(Listed records begins)

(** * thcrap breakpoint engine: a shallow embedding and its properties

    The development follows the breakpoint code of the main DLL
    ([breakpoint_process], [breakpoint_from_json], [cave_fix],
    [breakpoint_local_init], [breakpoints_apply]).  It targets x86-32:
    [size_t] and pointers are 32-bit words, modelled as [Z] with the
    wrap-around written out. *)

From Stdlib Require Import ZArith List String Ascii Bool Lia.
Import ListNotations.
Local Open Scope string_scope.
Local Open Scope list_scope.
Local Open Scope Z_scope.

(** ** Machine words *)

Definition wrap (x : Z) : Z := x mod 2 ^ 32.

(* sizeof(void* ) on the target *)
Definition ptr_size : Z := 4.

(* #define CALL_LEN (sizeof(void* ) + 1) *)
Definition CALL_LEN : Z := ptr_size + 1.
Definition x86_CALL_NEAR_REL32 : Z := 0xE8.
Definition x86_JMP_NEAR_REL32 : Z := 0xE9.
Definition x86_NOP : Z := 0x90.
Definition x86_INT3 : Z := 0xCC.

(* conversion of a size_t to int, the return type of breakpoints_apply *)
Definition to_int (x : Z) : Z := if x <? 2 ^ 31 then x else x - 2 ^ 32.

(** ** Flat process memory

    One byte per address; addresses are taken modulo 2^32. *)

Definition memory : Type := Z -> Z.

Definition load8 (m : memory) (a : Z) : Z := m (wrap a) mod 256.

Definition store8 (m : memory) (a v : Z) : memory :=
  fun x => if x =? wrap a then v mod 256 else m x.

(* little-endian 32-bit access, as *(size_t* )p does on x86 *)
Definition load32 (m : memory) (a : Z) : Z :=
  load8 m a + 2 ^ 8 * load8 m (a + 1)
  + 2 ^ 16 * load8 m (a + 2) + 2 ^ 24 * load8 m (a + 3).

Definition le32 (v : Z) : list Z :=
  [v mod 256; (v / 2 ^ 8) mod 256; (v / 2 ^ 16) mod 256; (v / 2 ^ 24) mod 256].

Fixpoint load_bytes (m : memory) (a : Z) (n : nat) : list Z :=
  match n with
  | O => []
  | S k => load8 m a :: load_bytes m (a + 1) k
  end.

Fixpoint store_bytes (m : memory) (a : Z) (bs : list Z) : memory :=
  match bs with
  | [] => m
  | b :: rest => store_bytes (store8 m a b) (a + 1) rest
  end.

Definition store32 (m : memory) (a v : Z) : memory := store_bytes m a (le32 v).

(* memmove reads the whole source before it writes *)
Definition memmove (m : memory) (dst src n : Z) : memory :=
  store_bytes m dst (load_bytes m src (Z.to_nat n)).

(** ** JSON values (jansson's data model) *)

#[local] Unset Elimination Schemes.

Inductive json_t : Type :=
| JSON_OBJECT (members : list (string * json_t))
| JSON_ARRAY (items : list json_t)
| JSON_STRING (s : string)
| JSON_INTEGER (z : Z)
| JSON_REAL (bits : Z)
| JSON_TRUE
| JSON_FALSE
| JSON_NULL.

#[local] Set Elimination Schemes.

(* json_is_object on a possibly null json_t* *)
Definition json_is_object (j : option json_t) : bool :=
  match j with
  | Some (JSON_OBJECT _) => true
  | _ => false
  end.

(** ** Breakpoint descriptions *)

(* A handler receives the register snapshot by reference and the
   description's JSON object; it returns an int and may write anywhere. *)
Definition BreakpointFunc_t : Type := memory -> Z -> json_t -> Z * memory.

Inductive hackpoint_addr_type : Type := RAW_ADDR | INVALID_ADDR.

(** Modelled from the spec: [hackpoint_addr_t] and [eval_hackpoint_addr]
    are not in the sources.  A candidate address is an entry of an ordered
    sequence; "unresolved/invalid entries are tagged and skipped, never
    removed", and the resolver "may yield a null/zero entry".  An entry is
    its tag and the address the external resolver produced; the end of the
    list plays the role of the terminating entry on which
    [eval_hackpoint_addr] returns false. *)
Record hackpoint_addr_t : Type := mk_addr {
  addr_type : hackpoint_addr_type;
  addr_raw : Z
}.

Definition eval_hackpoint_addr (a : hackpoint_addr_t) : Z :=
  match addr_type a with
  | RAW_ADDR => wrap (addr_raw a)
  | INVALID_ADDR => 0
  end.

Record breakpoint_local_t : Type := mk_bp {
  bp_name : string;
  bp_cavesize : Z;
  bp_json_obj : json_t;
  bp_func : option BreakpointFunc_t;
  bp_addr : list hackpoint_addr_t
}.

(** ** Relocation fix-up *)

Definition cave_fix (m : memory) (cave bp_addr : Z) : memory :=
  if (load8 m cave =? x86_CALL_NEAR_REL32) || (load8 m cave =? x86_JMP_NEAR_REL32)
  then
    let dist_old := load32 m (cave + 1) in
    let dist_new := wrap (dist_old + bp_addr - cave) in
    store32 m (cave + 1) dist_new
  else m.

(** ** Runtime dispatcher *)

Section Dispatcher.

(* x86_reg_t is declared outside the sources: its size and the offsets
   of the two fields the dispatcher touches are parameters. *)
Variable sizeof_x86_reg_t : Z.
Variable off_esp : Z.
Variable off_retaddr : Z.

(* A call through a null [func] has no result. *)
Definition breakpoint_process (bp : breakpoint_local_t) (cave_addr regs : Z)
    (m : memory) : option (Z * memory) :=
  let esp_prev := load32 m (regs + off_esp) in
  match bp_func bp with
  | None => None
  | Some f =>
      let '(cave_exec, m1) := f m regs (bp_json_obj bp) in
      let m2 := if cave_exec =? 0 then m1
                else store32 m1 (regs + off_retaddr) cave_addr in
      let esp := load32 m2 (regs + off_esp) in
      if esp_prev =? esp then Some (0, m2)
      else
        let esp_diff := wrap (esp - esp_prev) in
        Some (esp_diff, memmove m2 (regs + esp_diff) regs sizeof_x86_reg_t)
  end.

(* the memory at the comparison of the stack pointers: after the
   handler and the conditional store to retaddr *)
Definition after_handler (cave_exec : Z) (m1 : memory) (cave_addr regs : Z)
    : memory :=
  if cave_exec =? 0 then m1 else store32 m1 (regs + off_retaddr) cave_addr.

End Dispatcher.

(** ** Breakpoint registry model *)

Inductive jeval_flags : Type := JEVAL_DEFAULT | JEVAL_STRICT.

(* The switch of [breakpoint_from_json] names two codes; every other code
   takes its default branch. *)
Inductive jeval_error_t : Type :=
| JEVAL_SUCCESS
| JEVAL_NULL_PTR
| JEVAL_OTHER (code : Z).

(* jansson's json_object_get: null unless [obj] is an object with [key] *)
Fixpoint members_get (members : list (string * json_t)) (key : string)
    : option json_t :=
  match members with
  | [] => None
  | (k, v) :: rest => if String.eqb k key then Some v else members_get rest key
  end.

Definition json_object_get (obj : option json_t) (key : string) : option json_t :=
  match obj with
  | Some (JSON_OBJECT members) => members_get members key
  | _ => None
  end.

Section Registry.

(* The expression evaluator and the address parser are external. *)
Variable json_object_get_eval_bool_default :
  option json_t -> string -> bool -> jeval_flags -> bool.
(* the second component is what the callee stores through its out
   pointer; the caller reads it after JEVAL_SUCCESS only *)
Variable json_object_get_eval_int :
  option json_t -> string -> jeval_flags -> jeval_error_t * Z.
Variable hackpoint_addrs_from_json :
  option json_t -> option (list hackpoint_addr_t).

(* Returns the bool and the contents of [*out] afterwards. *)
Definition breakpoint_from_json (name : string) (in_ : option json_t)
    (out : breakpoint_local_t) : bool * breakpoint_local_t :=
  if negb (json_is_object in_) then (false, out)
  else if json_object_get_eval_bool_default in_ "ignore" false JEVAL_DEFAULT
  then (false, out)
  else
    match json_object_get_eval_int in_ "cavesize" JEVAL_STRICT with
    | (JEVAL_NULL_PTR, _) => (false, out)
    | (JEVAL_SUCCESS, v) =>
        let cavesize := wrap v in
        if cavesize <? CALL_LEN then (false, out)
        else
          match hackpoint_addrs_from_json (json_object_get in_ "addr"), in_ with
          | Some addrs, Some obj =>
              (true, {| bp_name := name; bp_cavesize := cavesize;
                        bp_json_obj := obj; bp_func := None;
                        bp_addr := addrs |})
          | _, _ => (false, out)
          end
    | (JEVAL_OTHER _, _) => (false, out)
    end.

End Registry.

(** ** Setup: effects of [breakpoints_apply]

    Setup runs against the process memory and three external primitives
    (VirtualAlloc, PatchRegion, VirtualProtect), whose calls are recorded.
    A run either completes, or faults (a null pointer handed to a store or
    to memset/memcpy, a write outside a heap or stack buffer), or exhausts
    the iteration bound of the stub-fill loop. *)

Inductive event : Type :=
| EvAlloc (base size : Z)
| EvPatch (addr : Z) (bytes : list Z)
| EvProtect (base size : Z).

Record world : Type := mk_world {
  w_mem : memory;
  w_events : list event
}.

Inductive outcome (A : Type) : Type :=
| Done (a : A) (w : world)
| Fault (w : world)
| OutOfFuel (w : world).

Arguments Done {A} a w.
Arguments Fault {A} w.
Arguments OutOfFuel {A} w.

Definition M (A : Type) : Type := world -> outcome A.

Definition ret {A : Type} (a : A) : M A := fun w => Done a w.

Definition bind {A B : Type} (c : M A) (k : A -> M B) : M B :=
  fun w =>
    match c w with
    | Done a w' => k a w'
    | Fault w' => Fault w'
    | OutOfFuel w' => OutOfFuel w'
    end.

(Listed records ends)
(Listed records begins)

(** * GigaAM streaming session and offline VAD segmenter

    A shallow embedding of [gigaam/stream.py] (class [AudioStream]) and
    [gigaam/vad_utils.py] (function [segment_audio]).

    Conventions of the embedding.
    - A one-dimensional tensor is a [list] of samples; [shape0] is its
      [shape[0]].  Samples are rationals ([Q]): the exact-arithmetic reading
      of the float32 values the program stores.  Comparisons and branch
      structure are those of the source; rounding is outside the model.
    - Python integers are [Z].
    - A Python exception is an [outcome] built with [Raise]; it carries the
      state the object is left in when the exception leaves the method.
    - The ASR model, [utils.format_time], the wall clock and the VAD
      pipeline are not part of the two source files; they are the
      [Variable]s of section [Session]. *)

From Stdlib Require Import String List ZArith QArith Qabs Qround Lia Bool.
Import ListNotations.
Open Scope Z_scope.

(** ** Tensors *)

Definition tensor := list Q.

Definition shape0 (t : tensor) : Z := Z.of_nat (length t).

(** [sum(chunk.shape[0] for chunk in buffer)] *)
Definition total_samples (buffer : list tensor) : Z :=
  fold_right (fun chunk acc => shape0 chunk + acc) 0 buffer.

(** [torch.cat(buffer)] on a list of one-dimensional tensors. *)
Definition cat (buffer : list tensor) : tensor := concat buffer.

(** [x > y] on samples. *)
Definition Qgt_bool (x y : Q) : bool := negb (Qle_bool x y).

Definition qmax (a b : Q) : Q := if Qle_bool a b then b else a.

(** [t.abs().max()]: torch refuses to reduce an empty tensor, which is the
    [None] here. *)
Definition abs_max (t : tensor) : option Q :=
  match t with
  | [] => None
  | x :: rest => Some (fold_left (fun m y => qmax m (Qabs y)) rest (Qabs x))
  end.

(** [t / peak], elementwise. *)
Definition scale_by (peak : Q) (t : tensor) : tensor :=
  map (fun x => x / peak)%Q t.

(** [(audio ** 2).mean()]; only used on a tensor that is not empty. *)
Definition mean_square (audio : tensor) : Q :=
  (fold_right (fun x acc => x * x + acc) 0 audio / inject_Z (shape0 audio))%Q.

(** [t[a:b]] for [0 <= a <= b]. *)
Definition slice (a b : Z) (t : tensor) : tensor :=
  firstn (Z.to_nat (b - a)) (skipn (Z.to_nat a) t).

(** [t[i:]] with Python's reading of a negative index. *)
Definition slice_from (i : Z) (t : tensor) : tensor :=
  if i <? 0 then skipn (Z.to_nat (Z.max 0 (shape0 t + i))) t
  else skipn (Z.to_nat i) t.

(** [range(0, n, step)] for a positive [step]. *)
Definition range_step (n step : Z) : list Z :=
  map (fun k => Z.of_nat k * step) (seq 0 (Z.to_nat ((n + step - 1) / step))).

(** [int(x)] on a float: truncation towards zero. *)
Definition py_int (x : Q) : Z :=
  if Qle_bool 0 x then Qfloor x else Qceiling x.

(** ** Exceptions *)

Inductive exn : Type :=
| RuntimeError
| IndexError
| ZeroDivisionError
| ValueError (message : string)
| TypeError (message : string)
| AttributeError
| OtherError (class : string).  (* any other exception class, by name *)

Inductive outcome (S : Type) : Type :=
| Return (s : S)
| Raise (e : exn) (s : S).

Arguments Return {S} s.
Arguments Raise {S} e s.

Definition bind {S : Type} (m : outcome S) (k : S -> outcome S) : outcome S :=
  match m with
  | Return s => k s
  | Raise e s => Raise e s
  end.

(Listed records ends)
(Listed records begins)

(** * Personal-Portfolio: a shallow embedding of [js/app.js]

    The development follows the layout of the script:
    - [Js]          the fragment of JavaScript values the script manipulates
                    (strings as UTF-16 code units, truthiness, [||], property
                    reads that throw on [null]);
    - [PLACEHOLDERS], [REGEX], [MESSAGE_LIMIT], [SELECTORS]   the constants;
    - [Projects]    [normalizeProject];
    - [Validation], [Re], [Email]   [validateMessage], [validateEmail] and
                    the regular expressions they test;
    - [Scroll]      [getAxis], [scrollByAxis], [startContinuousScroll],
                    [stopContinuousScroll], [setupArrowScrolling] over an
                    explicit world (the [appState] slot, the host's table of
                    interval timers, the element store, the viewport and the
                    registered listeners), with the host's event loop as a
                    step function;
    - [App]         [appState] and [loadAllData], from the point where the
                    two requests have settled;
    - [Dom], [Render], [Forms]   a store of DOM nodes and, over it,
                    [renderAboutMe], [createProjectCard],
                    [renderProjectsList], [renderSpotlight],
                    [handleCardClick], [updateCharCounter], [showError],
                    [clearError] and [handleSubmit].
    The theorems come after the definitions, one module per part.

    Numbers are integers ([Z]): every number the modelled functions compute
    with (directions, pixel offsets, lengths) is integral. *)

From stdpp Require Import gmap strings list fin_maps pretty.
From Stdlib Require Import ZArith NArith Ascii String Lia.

(Listed records ends)

**Exercise objective**
From the records above, print only the lines between the one holding "pipeline are not" and the one holding "(** [t / peak], elementwise. *)", inclusive, exactly as they stand.

**Your response**
      pipeline are not part of the two source files; they are the
      [Variable]s of section [Session]. *)

From Stdlib Require Import String List ZArith QArith Qabs Qround Lia Bool.
Import ListNotations.
Open Scope Z_scope.

(** ** Tensors *)

Definition tensor := list Q.

Definition shape0 (t : tensor) : Z := Z.of_nat (length t).

(** [sum(chunk.shape[0] for chunk in buffer)] *)
Definition total_samples (buffer : list tensor) : Z :=
  fold_right (fun chunk acc => shape0 chunk + acc) 0 buffer.

(** [torch.cat(buffer)] on a list of one-dimensional tensors. *)
Definition cat (buffer : list tensor) : tensor := concat buffer.

(** [x > y] on samples. *)
Definition Qgt_bool (x y : Q) : bool := negb (Qle_bool x y).

Definition qmax (a b : Q) : Q := if Qle_bool a b then b else a.

(** [t.abs().max()]: torch refuses to reduce an empty tensor, which is the
    [None] here. *)
Definition abs_max (t : tensor) : option Q :=
  match t with
  | [] => None
  | x :: rest => Some (fold_left (fun m y => qmax m (Qabs y)) rest (Qabs x))
  end.

(** [t / peak], elementwise. *)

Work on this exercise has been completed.